Stored data

╔══

(** * DBTChain gov-sdk: a shallow embedding of the SDK and its properties

    The SDK is a thin TypeScript client over three deployed contracts
    (DBTC registry, Department, Agency).  This development embeds

    - [utils.ts]      : [stringToBytes32], [bytes32ToString],
                        [waitForTransaction], [prepareProposalData];
    - [config.ts]     : the module state [_config] / [_provider] and the
                        functions around it (second half of
                        src/src/department.ts);
    - [agency.ts]     : every exported wrapper (src/unnamed/part_002);
    - [department.ts] : every exported wrapper (src/src/department.ts);
    - [dbtc.ts]       : every exported wrapper (src/unnamed/part_000);
    - [types.ts]      : [getPhaseName], [getStatusName];
    - [index.ts]      : the list of exported functions
                        (src/unnamed/part_001).

    JavaScript exceptions are an explicit [Completion]; the module state and
    the interaction with the chain are threaded through a small state and
    error monad [M] over a [World] that also records every contract
    interaction in a trace. *)

From Stdlib Require Import ZArith List String Ascii Bool Lia.
Import ListNotations.
Local Open Scope Z_scope.

Set Implicit Arguments.
Set Warnings "-register-all".

(* ===================================================================== *)
(** ** JavaScript values *)
(* ===================================================================== *)

(** A thrown JavaScript error; only its message is kept. *)
Inductive Exn : Type := Err (msg : string).

(** The outcome of evaluating an expression or calling a function. *)
Inductive Completion (A : Type) : Type :=
| Normal (a : A)
| Throw (e : Exn).
Arguments Normal {A} a.
Arguments Throw {A} e.

Definition is_throw {A} (c : Completion A) : bool :=
  match c with Throw _ => true | Normal _ => false end.

(** A JavaScript string is a sequence of UTF-16 code units; [length]
    counts code units. *)
Definition JsString : Type := list Z.
(** * Weekly planner front end: stores, aggregates and date arithmetic

    A shallow embedding of the TypeScript sources of the planner
    (Pinia stores [taskStore] and [timeEntryStore], the computed
    aggregates of [ReflectionPage.vue] / [WeekDetailPage.vue] /
    [TaskDetailPage.vue], [WeekFormModal.vue] and
    [TimeEntryFormModal.vue]) together with the properties stated for
    them.

    Conventions of the embedding.
    - JavaScript numbers that hold integers (minutes, counts, time
      values in milliseconds, HTTP status codes) are [Z].
    - JavaScript strings are [string]; template literals are [+:+].
    - Arrays are [list]; index updates use stdpp's list operations.
    - An [async] store action is a state-passing computation that may
      throw; the single network request it issues is answered by a
      [FetchReply] given as an argument, and every request is logged.
      An action runs from its first statement to the settling of its
      promise with no other action of the store interleaved at its
      [await]s.
    - [Date] values are time values in a runtime whose zone is a fixed
      offset from UTC. *)

From Stdlib Require Import ZArith QArith Qround String Ascii List Bool Lia.
From stdpp Require Import base option list strings pretty.
From stdpp Require Import sorting.

Local Open Scope Z_scope.

(** ** Strings *)

Module JsString.

(** [String.prototype.padStart(targetLength, "0")] for a one-character
    filler. *)
Fixpoint repeat_char (n : nat) (c : ascii) : string :=
  match n with
  | O => EmptyString
  | S n' => String c (repeat_char n' c)
  end.

Definition padStart (targetLength : nat) (fill : ascii) (s : string) : string :=
  repeat_char (targetLength - String.length s)%nat fill +:+ s.

(** [s.split(sep)[0]]: the part of [s] before the first occurrence of
    the character [sep] (all of [s] when [sep] does not occur). *)
Fixpoint split_head (sep : ascii) (s : string) : string :=
  match s with
  | EmptyString => EmptyString
  | String c s' => if Ascii.eqb c sep then EmptyString else String c (split_head sep s')
  end.

(** Every character of [s] satisfies [P]. *)
Fixpoint chars_all (P : ascii -> Prop) (s : string) : Prop :=
  match s with
  | EmptyString => True
  | String c s' => P c /\ chars_all P s'
  end.

(** Number-to-string conversion of an integer-valued number. *)
Definition of_int (z : Z) : string := pretty z.

(** The characters [of_int] may produce. *)
Definition numeric (c : ascii) : Prop :=
  c = "-"%char \/ exists d, c = pretty_N_char d.

End JsString.

(** ** The [Date] object

    Time values are milliseconds since 1970-01-01T00:00:00Z.  The
    calendar is the proleptic Gregorian one of ECMAScript.  The
    runtime's time zone gives the offset of local time at every
    instant and at every local time, so that it may change its
    offset, as zones with daylight saving do.  [TimeClip] (time
    values beyond +-8.64e15) is not modelled. *)

Module JsDate.

Definition msPerMinute : Z := 60000.
Definition msPerHour : Z := 3600000.
Definition msPerDay : Z := 86400000.

(** [Day(t)] and [TimeWithinDay(t)]. *)
Definition Day (t : Z) : Z := t / msPerDay.
Definition TimeWithinDay (t : Z) : Z := t mod msPerDay.

(** Day number (days since the epoch) of the civil date y-m-d.  The
    day of the month enters linearly, so that [MakeDay] below accepts
    days outside the month, as [setDate] needs. *)
Definition days_from_civil (y m d : Z) : Z :=
  let y' := if m <=? 2 then y - 1 else y in
  let era := y' / 400 in
  let yoe := y' - era * 400 in
  let mp := (m + 9) mod 12 in
  let doy := (153 * mp + 2) / 5 + d - 1 in
  let doe := yoe * 365 + yoe / 4 - yoe / 100 + doy in
  era * 146097 + doe - 719468.

(** Civil date (year, month 1..12, day 1..31) of a day number. *)
Definition civil_from_days (n : Z) : Z * Z * Z :=
  let z := n + 719468 in
  let era := z / 146097 in
  let doe := z - era * 146097 in
  let yoe := (doe - doe / 1460 + doe / 36524 - doe / 146096) / 365 in
  let doy := doe - (365 * yoe + yoe / 4 - yoe / 100) in
  let mp := (5 * doy + 2) / 153 in
  let d := doy - (153 * mp + 2) / 5 + 1 in
  let m := if mp <? 10 then mp + 3 else mp - 9 in
  let y := yoe + era * 400 in
  (if m <=? 2 then y + 1 else y, m, d).

Definition isLeapYear (y : Z) : bool :=
  ((y mod 4 =? 0) && negb (y mod 100 =? 0)) || (y mod 400 =? 0).

Definition daysInMonth (y m : Z) : Z :=
  if m =? 2 then (if isLeapYear y then 29 else 28)
  else if (m =? 4) || (m =? 6) || (m =? 9) || (m =? 11) then 30
  else 31.

(** [MakeDay(year, month0, date)] with a zero-based month in 0..11. *)
Definition MakeDay (year month0 date : Z) : Z :=
  days_from_civil year (month0 + 1) 1 + date - 1.

(** [MakeDate(day, time)]. *)
Definition MakeDate (day time : Z) : Z := day * msPerDay + time.

(** [WeekDay(t)]: 0 = Sunday ... 6 = Saturday. *)
Definition WeekDay (t : Z) : Z := (Day t + 4) mod 7.

Definition YearFromTime (t : Z) : Z := fst (fst (civil_from_days (Day t))).
Definition MonthFromTime (t : Z) : Z := snd (fst (civil_from_days (Day t))) - 1.
Definition DateFromTime (t : Z) : Z := snd (civil_from_days (Day t)).

(** The runtime's time zone: [LocalTZA zone t isUTC] is the offset of
    local time from UTC, in milliseconds, in force at the instant [t]
    when [isUTC] holds and at the local time [t] otherwise. *)
Record TimeZone := { LocalTZA : Z -> bool -> Z }.

(** A zone whose offset never changes: [tz] minutes east of UTC. *)
Definition fixed (tz : Z) : TimeZone :=
  {| LocalTZA := fun _ _ => tz * msPerMinute |}.

(** A zone that changes its offset once: [before] minutes east of UTC
    up to the instant [change], [after] minutes from it on.  A local
    time that the change skips or repeats is read with the offset in
    force before the change. *)
Definition changing (change before after : Z) : TimeZone :=
  {| LocalTZA := fun t isUTC =>
       let limit :=
         if isUTC then change else change + Z.max before after * msPerMinute in
       if t <? limit then before * msPerMinute else after * msPerMinute |}.

(** The zone keeps the offset of [offset] minutes from [first] to
    [last], at the instants and at the local times in that range. *)
Definition steady (zone : TimeZone) (offset first last : Z) : Prop :=
  forall t isUTC, first <= t <= last -> LocalTZA zone t isUTC = offset * msPerMinute.

Section Zone.
(** The zone of the runtime. *)
Variable tz : TimeZone.

Definition LocalTime (t : Z) : Z := t + LocalTZA tz t true.
Definition UTC (l : Z) : Z := l - LocalTZA tz l false.

(** [date.getFullYear()], [date.getDate()], [date.getDay()]. *)
Definition getFullYear (t : Z) : Z := YearFromTime (LocalTime t).
Definition getDate (t : Z) : Z := DateFromTime (LocalTime t).
Definition getDay (t : Z) : Z := WeekDay (LocalTime t).

(** [date.setDate(dt)]: the new time value. *)
Definition setDate (t dt : Z) : Z :=
  let l := LocalTime t in
  UTC (MakeDate (MakeDay (YearFromTime l) (MonthFromTime l) dt) (TimeWithinDay l)).

(** [new Date(year, month0, date)]: local midnight of that day.  A
    year in 0..99 denotes 1900 + year. *)
Definition MakeFullYear (year : Z) : Z :=
  if (0 <=? year) && (year <=? 99) then 1900 + year else year.

Definition new_Date_ymd (year month0 date : Z) : Z :=
  UTC (MakeDate (MakeDay (MakeFullYear year) month0 date) 0).
End Zone.

(** *** [toISOString] *)

Definition pad (n : nat) (z : Z) : string :=
  JsString.padStart n "0"%char (JsString.of_int z).

(** Years 0..9999 print with four digits, the others with a sign and
    six digits. *)
Definition isoYear (y : Z) : string :=
  if (0 <=? y) && (y <=? 9999) then pad 4 y
  else if y <? 0 then "-" +:+ pad 6 (- y)
  else "+" +:+ pad 6 y.

(** The date part [YYYY-MM-DD] of the ISO form of day number [n]. *)
Definition isoDateOfDay (n : Z) : string :=
  let '(y, m, d) := civil_from_days n in
  isoYear y +:+ "-" +:+ pad 2 m +:+ "-" +:+ pad 2 d.

Definition isoTimeOfDay (ms : Z) : string :=
  pad 2 (ms / msPerHour) +:+ ":" +:+ pad 2 (ms / msPerMinute mod 60) +:+ ":"
    +:+ pad 2 (ms / 1000 mod 60) +:+ "." +:+ pad 3 (ms mod 1000).

Definition toISOString (t : Z) : string :=
  isoDateOfDay (Day t) +:+ "T" +:+ isoTimeOfDay (TimeWithinDay t) +:+ "Z".

End JsDate.

(** A number standing where a zone is expected is the fixed offset of
    that many minutes. *)
Coercion JsDate.fixed : Z >-> JsDate.TimeZone.

(** *** Parsing date strings

    [new Date(s)] for the ISO forms the application produces: the
    date-only form [YYYY-MM-DD] of an [<input type="date">], read as
    UTC midnight, and the date-time forms [YYYY-MM-DDTHH:mm],
    [...:ss] and [...:ss.sss], read as local time unless followed by
    [Z].  [None] stands for an invalid date (time value [NaN]); other
    notations a JavaScript engine may accept are outside the model.
    So are the years of more than four digits.  A day number beyond
    the length of its month is rejected, as some engines do, while
    others read such a date as a day of the next month: for these
    strings [None] is not the invalid date of every engine. *)

Module IsoParse.

Inductive Zone := ZoneUTC | ZoneLocal.

Record Fields := {
  year : Z; month : Z; day : Z;
  hour : Z; minute : Z; second : Z; millisecond : Z;
  zone : Zone
}.

Definition digit (c : ascii) : option Z :=
  let n := Z.of_N (N_of_ascii c) in
  if (48 <=? n) && (n <=? 57) then Some (n - 48) else None.

(** Reads exactly [n] decimal digits. *)
Fixpoint number (n : nat) (acc : Z) (s : string) : option (Z * string) :=
  match n with
  | O => Some (acc, s)
  | S n' =>
      match s with
      | String c s' => d ← digit c; number n' (10 * acc + d) s'
      | EmptyString => None
      end
  end.

Definition lit (c : ascii) (s : string) : option string :=
  match s with
  | String c' s' => if Ascii.eqb c c' then Some s' else None
  | EmptyString => None
  end.

Definition parse_date (s : string) : option (Z * Z * Z * string) :=
  '(y, s) ← number 4 0 s;
  s ← lit "-" s;
  '(m, s) ← number 2 0 s;
  s ← lit "-" s;
  '(d, s) ← number 2 0 s;
  if (1 <=? m) && (m <=? 12) && (1 <=? d) && (d <=? JsDate.daysInMonth y m)
  then Some (y, m, d, s) else None.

╚══

Task brief
In the entries above, find each line with the string "functions" and copy it.

Answer to this problem
                        functions around it (second half of
    - [index.ts]      : the list of exported functions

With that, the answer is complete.